In the listing below, find the line containing "unless_nomem a.1 (a.1, [], n)" and the line containing "p else a.2)". Repeat exactly those two lines and every line between them, nothing more.
☆ ☆ ☆ ☆
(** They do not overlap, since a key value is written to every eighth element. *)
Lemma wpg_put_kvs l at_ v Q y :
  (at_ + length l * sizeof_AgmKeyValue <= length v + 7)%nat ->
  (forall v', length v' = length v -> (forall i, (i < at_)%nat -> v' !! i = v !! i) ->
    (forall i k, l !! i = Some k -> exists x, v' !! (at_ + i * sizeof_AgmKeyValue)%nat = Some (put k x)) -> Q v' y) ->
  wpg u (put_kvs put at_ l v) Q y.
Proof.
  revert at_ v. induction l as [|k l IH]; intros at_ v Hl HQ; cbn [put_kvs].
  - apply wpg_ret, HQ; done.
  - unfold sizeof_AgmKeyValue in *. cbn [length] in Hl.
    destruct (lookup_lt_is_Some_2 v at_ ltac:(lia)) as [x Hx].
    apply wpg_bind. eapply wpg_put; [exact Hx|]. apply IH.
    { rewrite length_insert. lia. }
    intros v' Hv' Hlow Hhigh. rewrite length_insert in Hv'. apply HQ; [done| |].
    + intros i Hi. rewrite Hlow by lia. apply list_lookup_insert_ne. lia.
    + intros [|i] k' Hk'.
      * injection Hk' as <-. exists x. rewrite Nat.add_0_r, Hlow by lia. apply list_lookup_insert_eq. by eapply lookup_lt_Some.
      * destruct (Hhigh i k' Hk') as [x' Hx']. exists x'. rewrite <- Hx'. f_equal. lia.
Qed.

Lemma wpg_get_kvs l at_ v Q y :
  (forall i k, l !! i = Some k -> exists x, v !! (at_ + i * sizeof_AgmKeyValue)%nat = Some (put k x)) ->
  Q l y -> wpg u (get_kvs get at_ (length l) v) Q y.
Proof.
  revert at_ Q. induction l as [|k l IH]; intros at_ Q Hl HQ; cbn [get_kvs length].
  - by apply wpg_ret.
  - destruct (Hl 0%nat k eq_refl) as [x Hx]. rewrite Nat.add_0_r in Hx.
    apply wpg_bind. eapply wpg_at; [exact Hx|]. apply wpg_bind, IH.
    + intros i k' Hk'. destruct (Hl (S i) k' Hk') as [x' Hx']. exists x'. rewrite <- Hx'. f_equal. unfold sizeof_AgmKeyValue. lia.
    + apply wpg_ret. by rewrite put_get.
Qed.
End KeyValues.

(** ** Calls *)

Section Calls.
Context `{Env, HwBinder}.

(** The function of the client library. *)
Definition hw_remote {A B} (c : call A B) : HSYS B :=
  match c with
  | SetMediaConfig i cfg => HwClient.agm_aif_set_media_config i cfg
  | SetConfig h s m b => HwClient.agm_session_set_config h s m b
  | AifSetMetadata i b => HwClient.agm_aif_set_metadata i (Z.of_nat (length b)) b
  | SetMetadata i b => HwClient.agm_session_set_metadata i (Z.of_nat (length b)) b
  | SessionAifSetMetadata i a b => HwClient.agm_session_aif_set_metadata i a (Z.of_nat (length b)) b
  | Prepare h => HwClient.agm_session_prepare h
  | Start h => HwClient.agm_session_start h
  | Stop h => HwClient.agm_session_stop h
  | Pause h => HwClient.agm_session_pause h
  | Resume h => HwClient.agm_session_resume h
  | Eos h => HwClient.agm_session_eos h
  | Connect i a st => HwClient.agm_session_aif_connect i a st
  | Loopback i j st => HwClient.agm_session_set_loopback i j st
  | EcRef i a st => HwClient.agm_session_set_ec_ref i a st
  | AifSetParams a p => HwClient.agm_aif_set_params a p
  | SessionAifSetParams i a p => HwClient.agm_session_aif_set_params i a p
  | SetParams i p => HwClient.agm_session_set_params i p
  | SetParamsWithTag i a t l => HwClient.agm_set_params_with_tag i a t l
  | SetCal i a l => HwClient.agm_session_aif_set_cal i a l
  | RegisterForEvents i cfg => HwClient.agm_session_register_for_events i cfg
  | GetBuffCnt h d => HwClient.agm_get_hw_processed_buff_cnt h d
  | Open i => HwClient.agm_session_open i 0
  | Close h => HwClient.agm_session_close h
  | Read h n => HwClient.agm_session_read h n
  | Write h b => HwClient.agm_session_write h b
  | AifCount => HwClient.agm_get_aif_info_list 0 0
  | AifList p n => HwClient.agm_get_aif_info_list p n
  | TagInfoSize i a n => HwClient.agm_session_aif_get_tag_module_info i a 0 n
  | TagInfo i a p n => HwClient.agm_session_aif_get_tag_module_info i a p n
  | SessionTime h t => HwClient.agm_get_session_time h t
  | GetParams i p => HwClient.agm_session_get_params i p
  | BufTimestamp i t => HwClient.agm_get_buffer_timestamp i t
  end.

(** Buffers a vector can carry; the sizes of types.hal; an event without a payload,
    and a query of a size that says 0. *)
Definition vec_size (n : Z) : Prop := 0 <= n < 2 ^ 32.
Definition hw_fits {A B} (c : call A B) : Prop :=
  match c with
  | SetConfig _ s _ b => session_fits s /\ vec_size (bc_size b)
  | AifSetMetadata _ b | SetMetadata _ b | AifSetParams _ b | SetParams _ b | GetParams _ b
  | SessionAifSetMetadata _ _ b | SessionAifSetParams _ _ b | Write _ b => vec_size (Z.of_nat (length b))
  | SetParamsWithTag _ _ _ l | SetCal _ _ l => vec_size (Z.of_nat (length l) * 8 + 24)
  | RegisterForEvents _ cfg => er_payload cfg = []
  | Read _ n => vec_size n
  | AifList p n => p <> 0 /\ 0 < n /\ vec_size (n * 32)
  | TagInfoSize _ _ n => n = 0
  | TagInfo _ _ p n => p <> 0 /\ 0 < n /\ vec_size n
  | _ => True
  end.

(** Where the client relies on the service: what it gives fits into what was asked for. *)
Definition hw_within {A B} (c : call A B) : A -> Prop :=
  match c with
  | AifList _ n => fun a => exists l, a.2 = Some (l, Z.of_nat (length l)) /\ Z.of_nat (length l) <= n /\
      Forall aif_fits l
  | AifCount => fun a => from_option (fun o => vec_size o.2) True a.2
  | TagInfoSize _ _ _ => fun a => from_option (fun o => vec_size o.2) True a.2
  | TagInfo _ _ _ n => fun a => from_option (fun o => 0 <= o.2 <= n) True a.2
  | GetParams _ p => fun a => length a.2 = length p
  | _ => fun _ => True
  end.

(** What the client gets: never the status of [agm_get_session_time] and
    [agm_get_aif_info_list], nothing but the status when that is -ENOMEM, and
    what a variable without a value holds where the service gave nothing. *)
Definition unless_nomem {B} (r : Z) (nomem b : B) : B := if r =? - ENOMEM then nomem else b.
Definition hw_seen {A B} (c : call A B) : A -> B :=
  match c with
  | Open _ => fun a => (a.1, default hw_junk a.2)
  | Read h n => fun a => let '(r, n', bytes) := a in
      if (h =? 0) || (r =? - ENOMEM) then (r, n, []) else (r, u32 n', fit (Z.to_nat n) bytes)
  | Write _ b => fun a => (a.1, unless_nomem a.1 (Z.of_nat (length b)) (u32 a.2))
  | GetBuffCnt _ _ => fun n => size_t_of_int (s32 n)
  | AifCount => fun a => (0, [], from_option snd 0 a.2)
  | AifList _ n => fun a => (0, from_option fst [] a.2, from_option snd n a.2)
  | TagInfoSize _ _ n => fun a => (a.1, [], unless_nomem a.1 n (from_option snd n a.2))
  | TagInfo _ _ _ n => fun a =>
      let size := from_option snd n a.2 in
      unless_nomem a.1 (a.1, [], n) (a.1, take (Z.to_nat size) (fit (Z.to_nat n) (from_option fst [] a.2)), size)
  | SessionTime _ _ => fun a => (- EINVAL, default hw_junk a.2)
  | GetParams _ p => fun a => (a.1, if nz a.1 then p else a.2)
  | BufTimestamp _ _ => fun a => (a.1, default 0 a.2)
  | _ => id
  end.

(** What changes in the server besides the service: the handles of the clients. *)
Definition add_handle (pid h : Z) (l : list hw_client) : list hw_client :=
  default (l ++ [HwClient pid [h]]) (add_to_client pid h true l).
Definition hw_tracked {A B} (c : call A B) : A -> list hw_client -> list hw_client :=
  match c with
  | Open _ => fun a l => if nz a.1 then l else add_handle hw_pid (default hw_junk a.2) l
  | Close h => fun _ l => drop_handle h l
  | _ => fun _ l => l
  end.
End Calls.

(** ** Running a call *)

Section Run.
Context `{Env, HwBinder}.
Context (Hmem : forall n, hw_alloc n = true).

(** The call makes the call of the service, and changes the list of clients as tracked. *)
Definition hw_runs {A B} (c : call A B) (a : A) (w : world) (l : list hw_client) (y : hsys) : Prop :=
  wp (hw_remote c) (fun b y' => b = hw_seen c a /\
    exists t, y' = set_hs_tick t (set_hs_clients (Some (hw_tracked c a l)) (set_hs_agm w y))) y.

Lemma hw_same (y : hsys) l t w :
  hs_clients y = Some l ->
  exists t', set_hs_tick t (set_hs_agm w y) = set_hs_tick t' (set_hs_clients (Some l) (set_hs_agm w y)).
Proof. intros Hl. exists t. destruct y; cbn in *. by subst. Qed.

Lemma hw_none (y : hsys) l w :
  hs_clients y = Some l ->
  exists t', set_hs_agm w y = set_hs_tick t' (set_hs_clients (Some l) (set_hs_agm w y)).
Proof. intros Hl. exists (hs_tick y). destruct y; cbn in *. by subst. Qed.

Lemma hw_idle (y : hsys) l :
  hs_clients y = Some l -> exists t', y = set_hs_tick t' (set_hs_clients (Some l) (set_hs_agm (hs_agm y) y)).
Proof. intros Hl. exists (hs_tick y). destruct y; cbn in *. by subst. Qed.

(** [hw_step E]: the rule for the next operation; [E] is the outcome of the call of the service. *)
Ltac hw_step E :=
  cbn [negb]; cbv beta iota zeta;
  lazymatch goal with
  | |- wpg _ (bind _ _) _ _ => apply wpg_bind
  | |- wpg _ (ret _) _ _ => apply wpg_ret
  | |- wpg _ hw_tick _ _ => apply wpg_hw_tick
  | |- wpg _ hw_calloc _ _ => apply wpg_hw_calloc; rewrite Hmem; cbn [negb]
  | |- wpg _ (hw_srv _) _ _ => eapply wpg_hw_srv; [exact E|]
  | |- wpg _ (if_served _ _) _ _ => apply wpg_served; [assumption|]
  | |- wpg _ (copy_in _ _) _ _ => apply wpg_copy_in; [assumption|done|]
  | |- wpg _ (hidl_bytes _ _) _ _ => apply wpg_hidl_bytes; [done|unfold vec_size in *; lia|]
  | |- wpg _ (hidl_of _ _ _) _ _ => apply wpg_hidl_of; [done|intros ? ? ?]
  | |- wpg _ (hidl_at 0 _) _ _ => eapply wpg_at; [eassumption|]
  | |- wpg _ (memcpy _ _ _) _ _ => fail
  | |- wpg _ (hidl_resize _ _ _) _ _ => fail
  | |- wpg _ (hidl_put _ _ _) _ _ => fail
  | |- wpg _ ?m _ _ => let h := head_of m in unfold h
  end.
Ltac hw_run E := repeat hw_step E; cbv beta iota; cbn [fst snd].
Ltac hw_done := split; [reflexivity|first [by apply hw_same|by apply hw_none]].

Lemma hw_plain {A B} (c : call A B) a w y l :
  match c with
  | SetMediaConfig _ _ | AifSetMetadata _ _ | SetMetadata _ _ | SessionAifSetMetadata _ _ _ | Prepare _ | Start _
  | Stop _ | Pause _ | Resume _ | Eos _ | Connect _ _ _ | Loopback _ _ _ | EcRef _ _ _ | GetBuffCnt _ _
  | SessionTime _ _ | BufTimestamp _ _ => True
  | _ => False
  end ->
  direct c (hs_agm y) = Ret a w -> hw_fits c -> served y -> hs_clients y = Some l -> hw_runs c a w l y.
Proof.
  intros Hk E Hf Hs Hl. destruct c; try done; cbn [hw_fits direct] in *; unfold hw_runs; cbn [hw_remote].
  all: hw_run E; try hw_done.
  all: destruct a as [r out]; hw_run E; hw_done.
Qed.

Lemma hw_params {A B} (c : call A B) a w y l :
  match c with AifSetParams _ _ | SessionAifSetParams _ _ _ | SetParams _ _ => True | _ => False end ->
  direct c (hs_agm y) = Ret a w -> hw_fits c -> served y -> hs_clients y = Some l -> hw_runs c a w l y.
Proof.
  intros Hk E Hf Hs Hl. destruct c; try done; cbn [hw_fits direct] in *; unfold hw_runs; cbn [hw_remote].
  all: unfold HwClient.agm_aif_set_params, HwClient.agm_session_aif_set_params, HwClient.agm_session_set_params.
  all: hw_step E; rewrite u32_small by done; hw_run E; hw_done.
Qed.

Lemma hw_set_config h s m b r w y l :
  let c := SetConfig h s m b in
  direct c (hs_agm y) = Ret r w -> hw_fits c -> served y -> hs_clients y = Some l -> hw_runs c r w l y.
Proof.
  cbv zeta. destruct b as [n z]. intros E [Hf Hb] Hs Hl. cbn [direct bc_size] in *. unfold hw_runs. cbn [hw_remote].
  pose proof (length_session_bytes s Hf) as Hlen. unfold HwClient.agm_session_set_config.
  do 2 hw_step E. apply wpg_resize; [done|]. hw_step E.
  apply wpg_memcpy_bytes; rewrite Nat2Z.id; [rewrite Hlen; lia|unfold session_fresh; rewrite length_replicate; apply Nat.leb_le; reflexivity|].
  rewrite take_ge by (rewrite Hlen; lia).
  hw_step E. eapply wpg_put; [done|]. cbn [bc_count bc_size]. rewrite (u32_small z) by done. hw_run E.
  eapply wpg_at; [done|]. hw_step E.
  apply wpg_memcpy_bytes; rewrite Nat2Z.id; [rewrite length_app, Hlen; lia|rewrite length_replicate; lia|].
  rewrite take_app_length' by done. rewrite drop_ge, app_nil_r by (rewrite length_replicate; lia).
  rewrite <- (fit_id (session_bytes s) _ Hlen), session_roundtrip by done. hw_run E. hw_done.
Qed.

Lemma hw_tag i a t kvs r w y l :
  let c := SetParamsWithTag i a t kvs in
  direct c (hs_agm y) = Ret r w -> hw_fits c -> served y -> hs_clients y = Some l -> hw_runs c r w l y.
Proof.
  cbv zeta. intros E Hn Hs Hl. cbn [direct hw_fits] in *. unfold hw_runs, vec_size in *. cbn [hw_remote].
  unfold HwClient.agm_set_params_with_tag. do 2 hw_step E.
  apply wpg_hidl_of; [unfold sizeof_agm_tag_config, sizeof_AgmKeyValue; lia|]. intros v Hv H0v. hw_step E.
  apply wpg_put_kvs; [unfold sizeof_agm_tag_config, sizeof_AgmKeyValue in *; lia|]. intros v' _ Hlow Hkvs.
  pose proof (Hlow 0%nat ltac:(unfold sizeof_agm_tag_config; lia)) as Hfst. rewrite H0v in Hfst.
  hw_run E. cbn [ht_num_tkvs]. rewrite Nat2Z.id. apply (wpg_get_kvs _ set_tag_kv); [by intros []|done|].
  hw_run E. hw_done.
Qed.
☆ ☆ ☆ ☆
◆ **REPLY TO THE TASK**
      unless_nomem a.1 (a.1, [], n) (a.1, take (Z.to_nat size) (fit (Z.to_nat n) (from_option fst [] a.2)), size)
  | SessionTime _ _ => fun a => (- EINVAL, default hw_junk a.2)
  | GetParams _ p => fun a => (a.1, if nz a.1 then p else a.2)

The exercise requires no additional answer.